Barois secoue négativement la tête; sa bonne foi est évidente.

L'abbé était venu, indigné; et, devant ce regard loyal, il se sent incliné à plus d'indulgence: «C'est un irresponsable...» Mais il reprend son rôle; et l'affection ancienne redescend au fond de son cœur.

L'ABBÉ (agressif).—-Vous avez récemment fait une leçon publique, je ne sais à quelle occasion, sous ce titre: Documents psychologiques pour l'évolution contemporaine de la foi.

BAROIS (intrigué).—Oui.

L'ABBÉ.—Vous y êtes délibérément sorti du domaine des idées générales, pour donner des détails ... dont le caractère autobiographique est manifeste. Les fragments que j'ai lire, font allusion à des circonstances de votre jeunesse, de votre mariage ... qui y sont étalées ... avec une absence de ... respect...

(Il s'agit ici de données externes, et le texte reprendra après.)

(** X12, witness: the root cause of the error of an item that is no
    integer. *)
Lemma RootCause_is_not_a_ParseError_witness :
  RootCause {| Kind := KindOther; Value := VNil; Reason := "";
               Cause := Some (invalidInteger "x"); path := [VInt 0] |} = Some ErrSyntax
  /\ forall pe : ParseError, ErrSyntax <> EParse pe.
Proof.
  split; [reflexivity|].
  apply (RootCause_is_not_a_ParseError
           {| Kind := KindOther; Value := VNil; Reason := "";
              Cause := Some (invalidInteger "x"); path := [VInt 0] |} ErrSyntax).
  reflexivity.
Defined.

(** X13, witness: a decoder registered for application/x-custom decodes the
    body of that media type. *)
Lemma decodeBody_uses_registered_decoder_witness :
  exists r1 : registry,
    RegisterBodyDecoder plainRegistry "application/x-custom" (Some plainDecoder) = Ret r1
    /\ decodeBody r1 someBody customHeader None None
       = Ret ("application/x-custom", VString "abc", None).
Proof.
  destruct (decodeBody_uses_registered_decoder plainRegistry "application/x-custom"
              plainDecoder someBody customHeader None None)
    as (r1 & r2 & Hreg & _ & _ & Hsame & _); [discriminate|].
  exists r1. split; [exact Hreg|].
  rewrite Hsame; reflexivity.
Defined.

(** X15, witness: the property map gives "a" only; the object holds the
    list with one empty string for the array of strings "tags". *)
Lemma makeObject_array_properties_witness :
  makeObject abProps tagsSchema = Ret (Some tagsObject, None)
  /\ tagsObject !! "tags" = Some (VStrings [""]).
Proof.
  assert (Hobj : makeObject abProps tagsSchema = Ret (Some tagsObject, None))
    by (vm_compute; reflexivity).
  assert (Hnd : NoDup (map fst (Properties tagsSchema))).
  { apply (bool_decide_unpack _). vm_compute. exact I. }
  destruct (makeObject_array_properties abProps tagsSchema tagsObject Hnd Hobj
              "tags" (arrayOf stringSchema)) as [_ Habsent].
  - right. left. reflexivity.
  - reflexivity.
  - split; [exact Hobj|].
    destruct (Habsent eq_refl) as (items & Hitems & _ & Hstrings).
    injection Hitems as <-. apply Hstrings; reflexivity.
Defined.

(** X16, witness: the keys of [filter[a][b]]. *)
Lemma findBrackets_of_bracketed_witness :
  findBrackets "filter[a][b]" = ["a"; "b"].
Proof.
  apply (findBrackets_of_bracketed "filter" ["a"; "b"]).
  - reflexivity.
  - repeat constructor.
Defined.

(** X18, witness: the property map gives "a" and "x"; the key "x" is not
    declared and the object does not have it. *)
Lemma makeObject_keys_are_declared_witness :
  makeObject (<["x" := "9"]> abProps) abSchema = Ret (Some abObject, None)
  /\ List.In "b" (map fst (Properties abSchema)).
Proof.
  assert (Hobj : makeObject (<["x" := "9"]> abProps) abSchema = Ret (Some abObject, None))
    by (vm_compute; reflexivity).
  split; [exact Hobj|].
  apply (makeObject_keys_are_declared (<["x" := "9"]> abProps) abSchema abObject "b").
  - repeat constructor.
  - exact Hobj.
  - eexists. reflexivity.
Defined.

(** X19, witness: the header "r=1,g=" of style simple with explode is handed
    to the assembler as the map of its two pairs. *)
Lemma decodeObject_of_written_pairs_witness :
  header_DecodeObject colourHeader "x-colour" (mkSM "simple" true)
      (objectOf [("r", integerSchema)])
    = (r ← makeObject (mapOfPairs colourPairs) (objectOf [("r", integerSchema)]);
       Ret (r.1, true, r.2)).
Proof.
  destruct (decodeObject_of_written_pairs "x-colour" colourPairs
              (objectOf [("r", integerSchema)])) as (_ & Hheader & _); [discriminate|].
  apply (Hheader colourHeader (mkSM "simple" true) [] "="%char).
  - repeat constructor.
  - repeat constructor.
  - reflexivity.
  - reflexivity.
  - reflexivity.
Defined.

(** X21, witness: a content parameter of the query with the value "true". *)
Lemma decodeContentParameter_present_witness :
  decodeContentParameter (jsonParam "query" true (schemaOf (Some ["boolean"])))
      filterInput None
    = Ret (VBool true, Some (schemaOf (Some ["boolean"])), true, None).
Proof.
  rewrite (decodeContentParameter_present
             (jsonParam "query" true (schemaOf (Some ["boolean"]))) filterInput None
             ["true"]).
  - reflexivity.
  - right. left. split; reflexivity.
Defined.

(** X22, witness: under a string schema the text "abc", which is not JSON,
    is taken as it is. *)
Lemma defaultContentParameterDecoder_one_value_witness :
  defaultContentParameterDecoder (jsonParam "query" true stringSchema) ["abc"]
    = Ret (VString "abc", Some stringSchema, None).
Proof.
  assert (Hcontent : jsonContent (jsonParam "query" true stringSchema) stringSchema).
  { eexists. eexists. split; [reflexivity|]. split; [reflexivity|].
    split; reflexivity. }
  apply (proj1 (defaultContentParameterDecoder_one_value
                  (jsonParam "query" true stringSchema) stringSchema "abc" Hcontent)).
  reflexivity.
Defined.

(** X24, witness: an archive with one file of three bytes decodes to 256
    bytes. *)
Lemma zipFileBodyDecoder_content_in_blocks_witness :
  exists s : string,
    zipFileBodyDecoder zipBody ∅ None None = Ret (VString s, None)
    /\ String.length s = 256
    /\ String.prefix "abc" s = true.
Proof.
  destruct (zipFileBodyDecoder_content_in_blocks zipBody ∅ None None
              [opens [("abc", Some EOF)]]) as [[err Herr] | (s & Hs & _ & Hone)].
  - reflexivity.
  - constructor; [|constructor]. constructor; [|constructor].
    cbn [fst String.length]. unfold bufferSize. lia.
  - discriminate Herr.
  - exists s. split; [exact Hs|].
    rewrite (Hone "abc" (Some EOF) eq_refl); [split; reflexivity|]. cbn. lia.
Defined.

(** X25, witness: the form a=x against the properties "a" and "b". *)
Lemma decodeSchemaConstructs_adds_declared_properties_witness :
  decodeSchemaConstructs (urlValuesDecoder {["a" := ["x"]]}) [formSchema] ∅ None
    = Ret (inl formObject)
  /\ formObject !! "b" = Some VNil.
Proof.
  assert (Hdec : decodeSchemaConstructs (urlValuesDecoder {["a" := ["x"]]})
                   [formSchema] ∅ None = Ret (inl formObject))
    by (vm_compute; reflexivity).
  split; [exact Hdec|].
  destruct (decodeSchemaConstructs_adds_declared_properties _ _ _ _ _ Hdec)
    as (_ & _ & Hdecoded).
  apply (Hdecoded formSchema "b" stringSchema VNil false eq_refl).
  - apply (bool_decide_unpack _). vm_compute. exact I.
  - right. left. reflexivity.
  - reflexivity.
Defined.

(** X26, witness: the body a=x against the properties "a" and "b". *)
Lemma urlencodedBodyDecoder_returns_declared_object_witness :
  urlencodedBodyDecoder formBody ∅ (Some formSchema) None
    = Ret (VMap (Some formObject), None)
  /\ Is (Type_ formSchema) "object" = true.
Proof.
  assert (Hdec : urlencodedBodyDecoder formBody ∅ (Some formSchema) None
                 = Ret (VMap (Some formObject), None))
    by (vm_compute; reflexivity).
  split; [exact Hdec|].
  destruct (urlencodedBodyDecoder_returns_declared_object formBody ∅ formSchema None
              _ Hdec) as (obj & values & _ & _ & Hobject & _).
  exact Hobject.
Defined.

(** X27, witness: the third item of "1", "2", "x" is no integer. *)
Lemma parseArray_item_error_message_witness :
  exists pe : ParseError,
    parseArray ["1"; "2"; "x"] (arrayOf integerSchema) = Ret (None, Some (EParse pe))
    /\ Path pe = [VInt 2]
    /\ RootCause pe = Some ErrSyntax
    /\ Error pe = "path 2: value x: an invalid integer: invalid syntax".
Proof.
  assert (Hpre : parsesTo (fun v => parsePrimitive v (Some integerSchema))
                   ["1"; "2"] [VInt64 1; VInt64 2]).
  { repeat constructor. }
  destruct (parseArray_item_error_message (arrayOf integerSchema) integerSchema
              ["1"; "2"] [] "x" [VInt64 1; VInt64 2] "integer"
              (Reference.syntaxError "ParseInt" "x") eq_refl Hpre)
    as (pe & Hparse & Hpath & Hroot & Hmsg).
  - reflexivity.
  - discriminate.
  - exists pe. repeat split; assumption.
Defined.

(** X1, witness: the label prefix of ".abc". *)
Lemma cutPrefix_strips_exactly_witness :
  cutPrefix ".abc" "." = ("abc", None).
Proof.
  apply (proj2 (proj1 (cutPrefix_strips_exactly ".abc" ".") "abc")). reflexivity.
Defined.

(** X7, witness: the schema under a.b, found in two steps. *)
Lemma findNestedSchema_composes_witness :
  findNestedSchema nestedSchema (["a"] ++ ["b"]) = inl integerSchema.
Proof.
  rewrite (proj1 (findNestedSchema_composes nestedSchema ["a"] ["b"])). reflexivity.
Defined.

(** X14, witness: the empty string between two integers is passed over. *)
Lemma convertArrayParameterToType_skips_empty_witness :
  convertArrayParameterToType ["1"; ""; "2"] (Some ["integer"])
    = convertArrayParameterToType ["1"; "2"] (Some ["integer"]).
Proof.
  apply (proj1 (proj1 (convertArrayParameterToType_skips_empty ["1"; ""; "2"]
                         (Some ["integer"])) eq_refl)).
Defined.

BAROIS (sèchement).—Vous allez un peu loin. Les détails dont vous parlez sont anonymes et présentés sous une forme scientifique, qui écarte toute autre interprétation. J'ai étudié un grand nombre de cas psychologiques, dont une partie m'était fournie par des correspondants, médecins en province, et dont quelques autres, je le reconnais, m'étaient personnels...

L'ABBÉ (haussant le ton).—C'est où vous vous trompez, Jean. Ces détails n'appartiennent pas à vous seul. (Amèrement.) J'ai eu la douleur de perdre, à votre sujet, bien des illusions déjà. Mais je ne croyais pas qu'il me faudrait un jour vous rappeler à votre plus élémentaire dignité d'homme. Il y a des analyses intimes dont le secret est inviolable. On n'expose pas à la curiosité d'un public, quel qu'il soit, pour quelque motif que ce soit, les sentiments d'une femme, qui est et qui reste la vôtre, qui est la mère de votre enfant!

Barois reçoit le coup au visage, sans un geste de protestation.

Il devient pourpre.

Des souvenirs s'abattent sur lui, en rafale: au fond de sa conscience, un passé, qui n'était qu'enseveli, ressuscite.